What follows is a block of records; reproduce all of it verbatim.

Stored data
--------------------------------

(** A range stays where it is when the xorb grows. *)
Lemma range_of_grow nodes extra s hs : range_of nodes s hs -> range_of (nodes ++ extra) s hs.
Proof.
  intros (a & b & Hs & He & Hab & Hh & Hu). exists a, b. rewrite slice_app_l by lia. rewrite length_app. split_and!; (done || lia).
Qed.

Lemma range_of_rename nodes s hs h : range_of nodes s hs -> range_of nodes (with_xorb_hash h s) hs.
Proof. done. Qed.

(** Two adjacent ranges of a xorb make one. *)
Lemma range_of_extend nodes s1 s2 hs1 hs2 :
  nodes_bounded nodes -> range_of nodes s1 hs1 -> range_of nodes s2 hs2 ->
  FileDataSequenceEntry.chunk_index_end s1 = FileDataSequenceEntry.chunk_index_start s2 ->
  range_of nodes (extend_segment (FileDataSequenceEntry.unpacked_segment_bytes s2) (FileDataSequenceEntry.chunk_index_end s2) s1) (hs1 ++ hs2).
Proof.
  intros Hb (a & b & Hs & He & Hab & -> & Hu) (a' & c & Hs' & He' & Hac & -> & Hu') Heq.
  assert (a' = b) as -> by lia. exists a, c. cbn. rewrite <- fmap_app, slice_app_slice by lia. split_and!; try (done || lia).
  rewrite Hu, Hu', <- nodes_size_app, slice_app_slice by lia. apply wrap32_small. unfold is_u32.
  pose proof (slice_size_bound nodes a c Hb ltac:(lia)). destruct Hb as (_ & Hb & _). lia.
Qed.

(** ** Filling in a hash *)

Definition fill (h : DataHash) (s : Segment) : Segment :=
  if decide (FileDataSequenceEntry.xorb_hash s = marker) then with_xorb_hash h s else s.

Lemma fill_in_hash_lookup h indices info :
  Forall (fun i => i < length info) indices ->
  exists info', fill_in_hash h indices info = Some info' /\
    forall i, info' !! i = (fun s => if decide (i ∈ indices) then with_xorb_hash h s else s) <$> info !! i.
Proof.
  revert info. induction indices as [|idx indices IH]; intros info Hf; cbn [fill_in_hash].
  - exists info. split; [done|]. intros i. destruct (info !! i); cbn; [|done]. by rewrite decide_False by (by intros []%elem_of_nil).
  - apply Forall_cons in Hf as [Hi Hf]. apply Nat.ltb_lt in Hi. rewrite Hi.
    destruct (IH (alter (with_xorb_hash h) idx info)) as (info' & -> & Hl).
    { eapply Forall_impl; [exact Hf|]. intros. by rewrite length_alter. }
    exists info'. split; [done|]. intros i. rewrite Hl. destruct (decide (i = idx)) as [->|Hne].
    + rewrite list_lookup_alter_eq. destruct (info !! idx); cbn; [|done].
      rewrite (decide_True (P := idx ∈ idx :: indices)) by left. by destruct (decide (idx ∈ indices)).
    + rewrite list_lookup_alter_ne by done. destruct (info !! i); cbn; [|done]. f_equal.
      apply decide_ext. rewrite elem_of_cons. naive_solver.
Qed.

(** The indices are those of the marked entries. *)
Definition marks (indices : list nat) (info : list Segment) : Prop :=
  Forall (fun i => i < length info) indices /\
  forall i s, info !! i = Some s -> FileDataSequenceEntry.xorb_hash s = marker <-> i ∈ indices.

Lemma fill_in_hash_marks h indices info : marks indices info -> fill_in_hash h indices info = Some (fill h <$> info).
Proof.
  intros [Hf Hm]. destruct (fill_in_hash_lookup h indices info Hf) as (info' & -> & Hl). f_equal.
  apply list_eq. intros i. rewrite Hl, list_lookup_fmap. destruct (info !! i) as [s|] eqn:E; cbn; [|done]. f_equal.
  unfold fill. apply decide_ext. symmetry. by apply Hm.
Qed.

Lemma marks_app indices info s :
  marks indices info ->
  marks (if decide (FileDataSequenceEntry.xorb_hash s = marker) then indices ++ [length info] else indices) (info ++ [s]).
Proof.
  intros [Hf Hm]. assert (forall i, i ∈ indices -> i < length info) as Hlt by (by apply Forall_forall).
  split.
  - apply Forall_forall. intros i Hi. rewrite length_app. cbn [length].
    case_decide; [apply elem_of_app in Hi as [Hi|Hi%list_elem_of_singleton]|]; [apply Hlt in Hi; lia|lia|apply Hlt in Hi; lia].
  - intros i s' [Hs'|(Hge & Hs')]%lookup_app_Some.
    + rewrite (Hm i s' Hs'). apply lookup_lt_Some in Hs'. case_decide; [|done].
      rewrite elem_of_app, list_elem_of_singleton. intuition lia.
    + apply list_lookup_singleton_Some in Hs' as [H0 <-]. assert (i = length info) as -> by lia.
      case_decide as Hd; [rewrite elem_of_app, list_elem_of_singleton; naive_solver|].
      split; [done|]. intros Hi%Hlt. lia.
Qed.

Lemma marks_update_last indices info f :
  marks indices info -> (forall s, FileDataSequenceEntry.xorb_hash (f s) = FileDataSequenceEntry.xorb_hash s) ->
  marks indices (update_last f info).
Proof.
  intros [Hf Hm] Hh. unfold update_last. split; [by setoid_rewrite length_alter|].
  intros i s Hs. destruct (decide (i = length info - 1)) as [->|Hne].
  - rewrite list_lookup_alter_eq in Hs. apply fmap_Some in Hs as (s' & Hs' & ->). rewrite Hh. by apply Hm.
  - rewrite list_lookup_alter_ne in Hs by done. by apply Hm.
Qed.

--------------------------------

_Exercise answer_
(** A range stays where it is when the xorb grows. *)
Lemma range_of_grow nodes extra s hs : range_of nodes s hs -> range_of (nodes ++ extra) s hs.
Proof.
  intros (a & b & Hs & He & Hab & Hh & Hu). exists a, b. rewrite slice_app_l by lia. rewrite length_app. split_and!; (done || lia).
Qed.

Lemma range_of_rename nodes s hs h : range_of nodes s hs -> range_of nodes (with_xorb_hash h s) hs.
Proof. done. Qed.

(** Two adjacent ranges of a xorb make one. *)
Lemma range_of_extend nodes s1 s2 hs1 hs2 :
  nodes_bounded nodes -> range_of nodes s1 hs1 -> range_of nodes s2 hs2 ->
  FileDataSequenceEntry.chunk_index_end s1 = FileDataSequenceEntry.chunk_index_start s2 ->
  range_of nodes (extend_segment (FileDataSequenceEntry.unpacked_segment_bytes s2) (FileDataSequenceEntry.chunk_index_end s2) s1) (hs1 ++ hs2).
Proof.
  intros Hb (a & b & Hs & He & Hab & -> & Hu) (a' & c & Hs' & He' & Hac & -> & Hu') Heq.
  assert (a' = b) as -> by lia. exists a, c. cbn. rewrite <- fmap_app, slice_app_slice by lia. split_and!; try (done || lia).
  rewrite Hu, Hu', <- nodes_size_app, slice_app_slice by lia. apply wrap32_small. unfold is_u32.
  pose proof (slice_size_bound nodes a c Hb ltac:(lia)). destruct Hb as (_ & Hb & _). lia.
Qed.

(** ** Filling in a hash *)

Definition fill (h : DataHash) (s : Segment) : Segment :=
  if decide (FileDataSequenceEntry.xorb_hash s = marker) then with_xorb_hash h s else s.

Lemma fill_in_hash_lookup h indices info :
  Forall (fun i => i < length info) indices ->
  exists info', fill_in_hash h indices info = Some info' /\
    forall i, info' !! i = (fun s => if decide (i ∈ indices) then with_xorb_hash h s else s) <$> info !! i.
Proof.
  revert info. induction indices as [|idx indices IH]; intros info Hf; cbn [fill_in_hash].
  - exists info. split; [done|]. intros i. destruct (info !! i); cbn; [|done]. by rewrite decide_False by (by intros []%elem_of_nil).
  - apply Forall_cons in Hf as [Hi Hf]. apply Nat.ltb_lt in Hi. rewrite Hi.
    destruct (IH (alter (with_xorb_hash h) idx info)) as (info' & -> & Hl).
    { eapply Forall_impl; [exact Hf|]. intros. by rewrite length_alter. }
    exists info'. split; [done|]. intros i. rewrite Hl. destruct (decide (i = idx)) as [->|Hne].
    + rewrite list_lookup_alter_eq. destruct (info !! idx); cbn; [|done].
      rewrite (decide_True (P := idx ∈ idx :: indices)) by left. by destruct (decide (idx ∈ indices)).
    + rewrite list_lookup_alter_ne by done. destruct (info !! i); cbn; [|done]. f_equal.
      apply decide_ext. rewrite elem_of_cons. naive_solver.
Qed.

(** The indices are those of the marked entries. *)
Definition marks (indices : list nat) (info : list Segment) : Prop :=
  Forall (fun i => i < length info) indices /\
  forall i s, info !! i = Some s -> FileDataSequenceEntry.xorb_hash s = marker <-> i ∈ indices.

Lemma fill_in_hash_marks h indices info : marks indices info -> fill_in_hash h indices info = Some (fill h <$> info).
Proof.
  intros [Hf Hm]. destruct (fill_in_hash_lookup h indices info Hf) as (info' & -> & Hl). f_equal.
  apply list_eq. intros i. rewrite Hl, list_lookup_fmap. destruct (info !! i) as [s|] eqn:E; cbn; [|done]. f_equal.
  unfold fill. apply decide_ext. symmetry. by apply Hm.
Qed.

Lemma marks_app indices info s :
  marks indices info ->
  marks (if decide (FileDataSequenceEntry.xorb_hash s = marker) then indices ++ [length info] else indices) (info ++ [s]).
Proof.
  intros [Hf Hm]. assert (forall i, i ∈ indices -> i < length info) as Hlt by (by apply Forall_forall).
  split.
  - apply Forall_forall. intros i Hi. rewrite length_app. cbn [length].
    case_decide; [apply elem_of_app in Hi as [Hi|Hi%list_elem_of_singleton]|]; [apply Hlt in Hi; lia|lia|apply Hlt in Hi; lia].
  - intros i s' [Hs'|(Hge & Hs')]%lookup_app_Some.
    + rewrite (Hm i s' Hs'). apply lookup_lt_Some in Hs'. case_decide; [|done].
      rewrite elem_of_app, list_elem_of_singleton. intuition lia.
    + apply list_lookup_singleton_Some in Hs' as [H0 <-]. assert (i = length info) as -> by lia.
      case_decide as Hd; [rewrite elem_of_app, list_elem_of_singleton; naive_solver|].
      split; [done|]. intros Hi%Hlt. lia.
Qed.

Lemma marks_update_last indices info f :
  marks indices info -> (forall s, FileDataSequenceEntry.xorb_hash (f s) = FileDataSequenceEntry.xorb_hash s) ->
  marks indices (update_last f info).
Proof.
  intros [Hf Hm] Hh. unfold update_last. split; [by setoid_rewrite length_alter|].
  intros i s Hs. destruct (decide (i = length info - 1)) as [->|Hne].
  - rewrite list_lookup_alter_eq in Hs. apply fmap_Some in Hs as (s' & Hs' & ->). rewrite Hh. by apply Hm.
  - rewrite list_lookup_alter_ne in Hs by done. by apply Hm.
Qed.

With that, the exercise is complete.